EXERCISE PROMPT:
Within the entries below, every line containing "Open" is to be copied.

LISTED ENTRIES:
(* ===== verification/BridgeProps.v ===== *)
(** * Properties of the websocket bridge

    Invariants of every reachable state of the bridge machine, by rule induction on
    [reaches]: close frames are legible, shutdown happens once, stall rebinds are bounded,
    the idle reaper spares subscribers and active clients; the behaviour of a rebind; and
    runs in which the code does not do what its comments say. *)

From S2P Require Import Prelude Bridge.
From Stdlib Require Import ZArith Lia Bool String.
From stdpp Require Import base strings list.

Open Scope Z_scope.
Open Scope string_scope.

Create HintDb bridge discriminated.

(** ** Sequencing *)

Lemma andThen_Forall (P : output -> Prop) r f :
  Forall P (snd r) -> Forall P (snd (f (fst r))) -> Forall P (snd (r ;> f)).
Proof.
  destruct r as [b out]. unfold andThen; simpl.
  destruct (f b) as [b' out'] eqn:E; simpl. intros H1 H2. by apply Forall_app.
Qed.

Lemma andThen_fst r f : fst (r ;> f) = fst (f (fst r)).
Proof. destruct r as [b out]. unfold andThen; simpl. by destruct (f b). Qed.

Lemma andThen_snd r f : snd (r ;> f) = (snd r ++ snd (f (fst r)))%list.
Proof. destruct r as [b out]. unfold andThen; simpl. by destruct (f b). Qed.

(** ** Legible close frames *)

(** Codes that may not appear in a close frame, and codes only a server may send. *)
Definition reserved (code : Z) : bool :=
  ((code =? 1005) || (code =? 1006) || (code =? 1015))%Z.
Definition server_only (code : Z) : bool :=
  ((code =? 1011) || (code =? 1012) || (code =? 1013))%Z.

(** A control frame carries at most 125 bytes, 2 of them the code. *)
Definition fits (text : string) : Prop := (String.length text <= 123)%nat.

Definition legible (o : output) : Prop :=
  match o with
  | CloseClient code text => reserved code = false /\ fits text
  | CloseEndpoint _ code text =>
      reserved code = false /\ server_only code = false /\ fits text
  | _ => True
  end.

(** The peers' close frames fit, as RFC 6455 demands of them. *)
Definition close_fits (close : option (Z * string)) : Prop :=
  match close with Some (_, text) => fits text | None => True end.

Definition peer_ok (ev : event) : Prop :=
  match ev with
  | EvClientGone close | EvEndpointGone _ close _ => close_fits close
  | _ => True
  end.

Definition conn_fits (c : option connection) : Prop :=
  match c with Some conn => fits (conn_lastCloseText conn) | None => True end.

Definition conns_fit (b : bridge) : Prop :=
  conn_fits (b_endpointConn b) /\ conn_fits (b_clientConn b).

Lemma short_text (t : string) : (String.length t <=? 123)%nat = true -> fits t.
Proof. unfold fits. apply Nat.leb_le. Qed.

Definition legible_nil : Forall legible [] := Forall_nil_2 legible.

Lemma legible_cons o out : legible o -> Forall legible out -> Forall legible (o :: out).
Proof. by constructor. Qed.
Lemma blacklist_ttl history : sb_defaultTTL (blacklist_after history) = defaultBlacklistTTL.
Proof.
  induction history as [|[] history IH]; cbn; try exact IH; [reflexivity|].
  unfold Unblacklist. by destruct (_ !! _).
Qed.

(** Entries are the standing blacklistings, except expired ones a cleanup has dropped. *)
Lemma blacklist_entry now history s a :
  Forall (op_before now) history ->
  let live t := t + defaultBlacklistTTL in
  match sb_entries (blacklist_after history) !! mkBlacklistKey s a with
  | Some e => exists t r, standing history s a = Some (t, r) /\ be_expiresAt e = live t /\ be_reason e = r
  | None => forall t r, standing history s a = Some (t, r) -> live t < now
  end.
Proof.
  cbv zeta. induction history as [|op history IH]; intros Ht.
  { cbn [blacklist_after newSupplierBlacklist sb_entries standing]. rewrite lookup_empty. discriminate. }
  apply Forall_cons in Ht as [Hop Ht]. specialize (IH Ht).
  destruct op as [t s' a' r|s' a'|s'|t]; cbn [blacklist_after blacklist_step standing].
  - rewrite key_eqb. unfold Blacklist; cbn [sb_entries].
    case_bool_decide as E.
    + rewrite E, lookup_insert_eq. exists t, r. unfold time_add. by rewrite blacklist_ttl.
    + rewrite lookup_insert_ne by exact E. exact IH.
  - rewrite key_eqb. unfold Unblacklist. case_bool_decide as E.
    + destruct (sb_entries _ !! mkBlacklistKey s' a') eqn:El; cbn [snd sb_entries];
        rewrite <- E; [rewrite lookup_delete_eq|rewrite El]; done.
    + destruct (sb_entries _ !! mkBlacklistKey s' a'); cbn [snd sb_entries];
        [rewrite lookup_delete_ne by exact E|]; exact IH.
  - unfold ClearForService; cbn [sb_entries]. destruct (String.eqb_spec s' s) as [->|Hs].
    + rewrite map_lookup_filter_None_2; [done|]. right. intros e _ H. by apply H.
    + assert (Hf : filter (fun '(k, _) => bk_serviceID k <> s') (sb_entries (blacklist_after history))
                    !! mkBlacklistKey s a = sb_entries (blacklist_after history) !! mkBlacklistKey s a).
      { destruct (sb_entries (blacklist_after history) !! mkBlacklistKey s a) as [e|] eqn:El.
        - apply map_lookup_filter_Some. split; [exact El|]. cbn. congruence.
        - apply map_lookup_filter_None. by left. }
      rewrite Hf. exact IH.
  - unfold blacklist_Cleanup; cbn [sb_entries].
    destruct (sb_entries (blacklist_after history) !! mkBlacklistKey s a) as [e|] eqn:El.
    + destruct IH as (t0 & r & Hst & He & Hr). destruct (expired t e) eqn:Ex.
      * rewrite map_lookup_filter_None_2.
        2:{ right. intros e' He' H. rewrite El in He'. injection He' as <-. congruence. }
        intros t1 r1 Hst1. rewrite Hst in Hst1. injection Hst1 as <- <-.
        unfold expired, time_after in Ex. apply Z.ltb_lt in Ex. rewrite He in Ex. cbn in Hop. lia.
      * rewrite (proj2 (map_lookup_filter_Some _ _ _ e)); [eauto|]. by split.
    + rewrite map_lookup_filter_None_2 by (by left). exact IH.
Qed.

(** C16: whatever was blacklisted, released, cleared and cleaned up before, a supplier counts
    as blacklisted exactly when its last blacklisting was not released and is no more than
    15 minutes old, and the reported reason is the one of that blacklisting. *)
Theorem blacklist_refines_history now history s a :
  Forall (op_before now) history ->
  GetBlacklistReason (blacklist_after history) now s a
  = match standing history s a with
    | Some (t, r) => if now <=? t + 15 * minute then Some r else None
    | None => None
    end /\
  IsBlacklisted (blacklist_after history) now s a
  = match standing history s a with Some (t, _) => now <=? t + 15 * minute | None => false end.
Proof.
  intros Ht. pose proof (blacklist_entry now history s a Ht) as He. cbv zeta in He.
  unfold GetBlacklistReason, IsBlacklisted.
  destruct (sb_entries (blacklist_after history) !! mkBlacklistKey s a) as [e|].
  - destruct He as (t & r & -> & He & <-). unfold expired, time_after. rewrite He.
    unfold defaultBlacklistTTL.
    destruct (Z.ltb_spec (t + 15 * minute) now), (Z.leb_spec now (t + 15 * minute)); try lia; done.
  - destruct (standing history s a) as [[t r]|] eqn:Es; [|done].
    specialize (He t r eq_refl). unfold defaultBlacklistTTL in He.
    destruct (Z.leb_spec now (t + 15 * minute)); [lia|done].
Qed.

Lemma blacklist_refines_history_witness :
  IsBlacklisted (blacklist_after
    [OpCleanup (20 * minute); OpBlacklist (10 * minute) "eth" "pokt1a" "signature";
     OpClear "eth"; OpBlacklist 0 "eth" "pokt1a" "pubkey"]) (24 * minute) "eth" "pokt1a" = true.
Proof.
  rewrite (proj2 (blacklist_refines_history (24 * minute)
    [OpCleanup (20 * minute); OpBlacklist (10 * minute) "eth" "pokt1a" "signature";
     OpClear "eth"; OpBlacklist 0 "eth" "pokt1a" "pubkey"] "eth" "pokt1a"
    ltac:(repeat constructor; vm_compute; discriminate))).
  vm_compute. reflexivity.
Defined.

(** ** Session exhaustion *)

Inductive exhaustion_op :=
| OpMark (now : Time) (k : sessionExhaustionKey)
| OpQuery (now : Time) (k : sessionExhaustionKey).      (** reaps an expired entry *)

Definition exhaustion_step (op : exhaustion_op) (t : option sessionExhaustionTracker) : option sessionExhaustionTracker :=
  match op with
  | OpMark now k => Mark t now (ek_ServiceID k) (ek_SessionID k) (ek_Supplier k)
  | OpQuery now k => snd (IsExhausted t now (ek_ServiceID k) (ek_SessionID k) (ek_Supplier k))
  end.

Fixpoint exhaustion_after (history : list exhaustion_op) : option sessionExhaustionTracker :=
  match history with
  | [] => Some newSessionExhaustionTracker
  | op :: rest => exhaustion_step op (exhaustion_after rest)
  end.

Definition valid_key (k : sessionExhaustionKey) : bool :=
  negb (any_empty [ek_ServiceID k; ek_SessionID k; ek_Supplier k]).

(** When the tuple was last marked. *)
Fixpoint last_mark (history : list exhaustion_op) (k : sessionExhaustionKey) : option Time :=
  match history with
  | [] => None
  | OpMark t k' :: rest => if bool_decide (k' = k) then Some t else last_mark rest k
  | OpQuery _ _ :: rest => last_mark rest k
  end.

(** The clock does not run backwards and stays far from the int64 range of durations. *)
Definition op_time (op : exhaustion_op) : Time := match op with OpMark t _ | OpQuery t _ => t end.
Definition in_past (now : Time) (op : exhaustion_op) : Prop := 0 <= op_time op <= now.

Lemma key_eta k : mkExhaustionKey (ek_ServiceID k) (ek_SessionID k) (ek_Supplier k) = k.
Proof. by destruct k. Qed.

Lemma reap_lookup now (m : gmap sessionExhaustionKey Time) k :
  reapLocked now m !! k = v ← m !! k; if v <? now - sessionExhaustionTTL then None else Some v.
Proof.
  unfold reapLocked, time_before, time_add.
  destruct (m !! k) as [v|] eqn:E; cbn [mbind option_bind].
  - change (now + - sessionExhaustionTTL) with (now - sessionExhaustionTTL).
    destruct (v <? now - sessionExhaustionTTL) eqn:Ev.
    + apply map_lookup_filter_None. right. intros v' Hv' Hf. pose proof (eq_trans (eq_sym E) Hv') as Q. injection Q as <-. congruence.
    + apply map_lookup_filter_Some. by split.
  - apply map_lookup_filter_None. by left.
Qed.

Lemma sub_past now t : 0 <= t <= now -> now <= max_int64 -> time_sub now t = now - t.
Proof. intros H1 H2. apply time_sub_exact. unfold in_int64, min_int64. lia. Qed.

(** An entry is the last mark; a missing one was never marked or is past its TTL. *)
Definition tracked (now : Time) (history : list exhaustion_op) (t : option sessionExhaustionTracker) : Prop :=
  exists tr, t = Some tr /\
  forall k, valid_key k = true ->
    match et_entries tr !! k with
    | Some v => last_mark history k = Some v
    | None => forall v, last_mark history k = Some v -> v + sessionExhaustionTTL < now
    end.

RESPONSE TO THE EXERCISE:
Open Scope Z_scope.
Open Scope string_scope.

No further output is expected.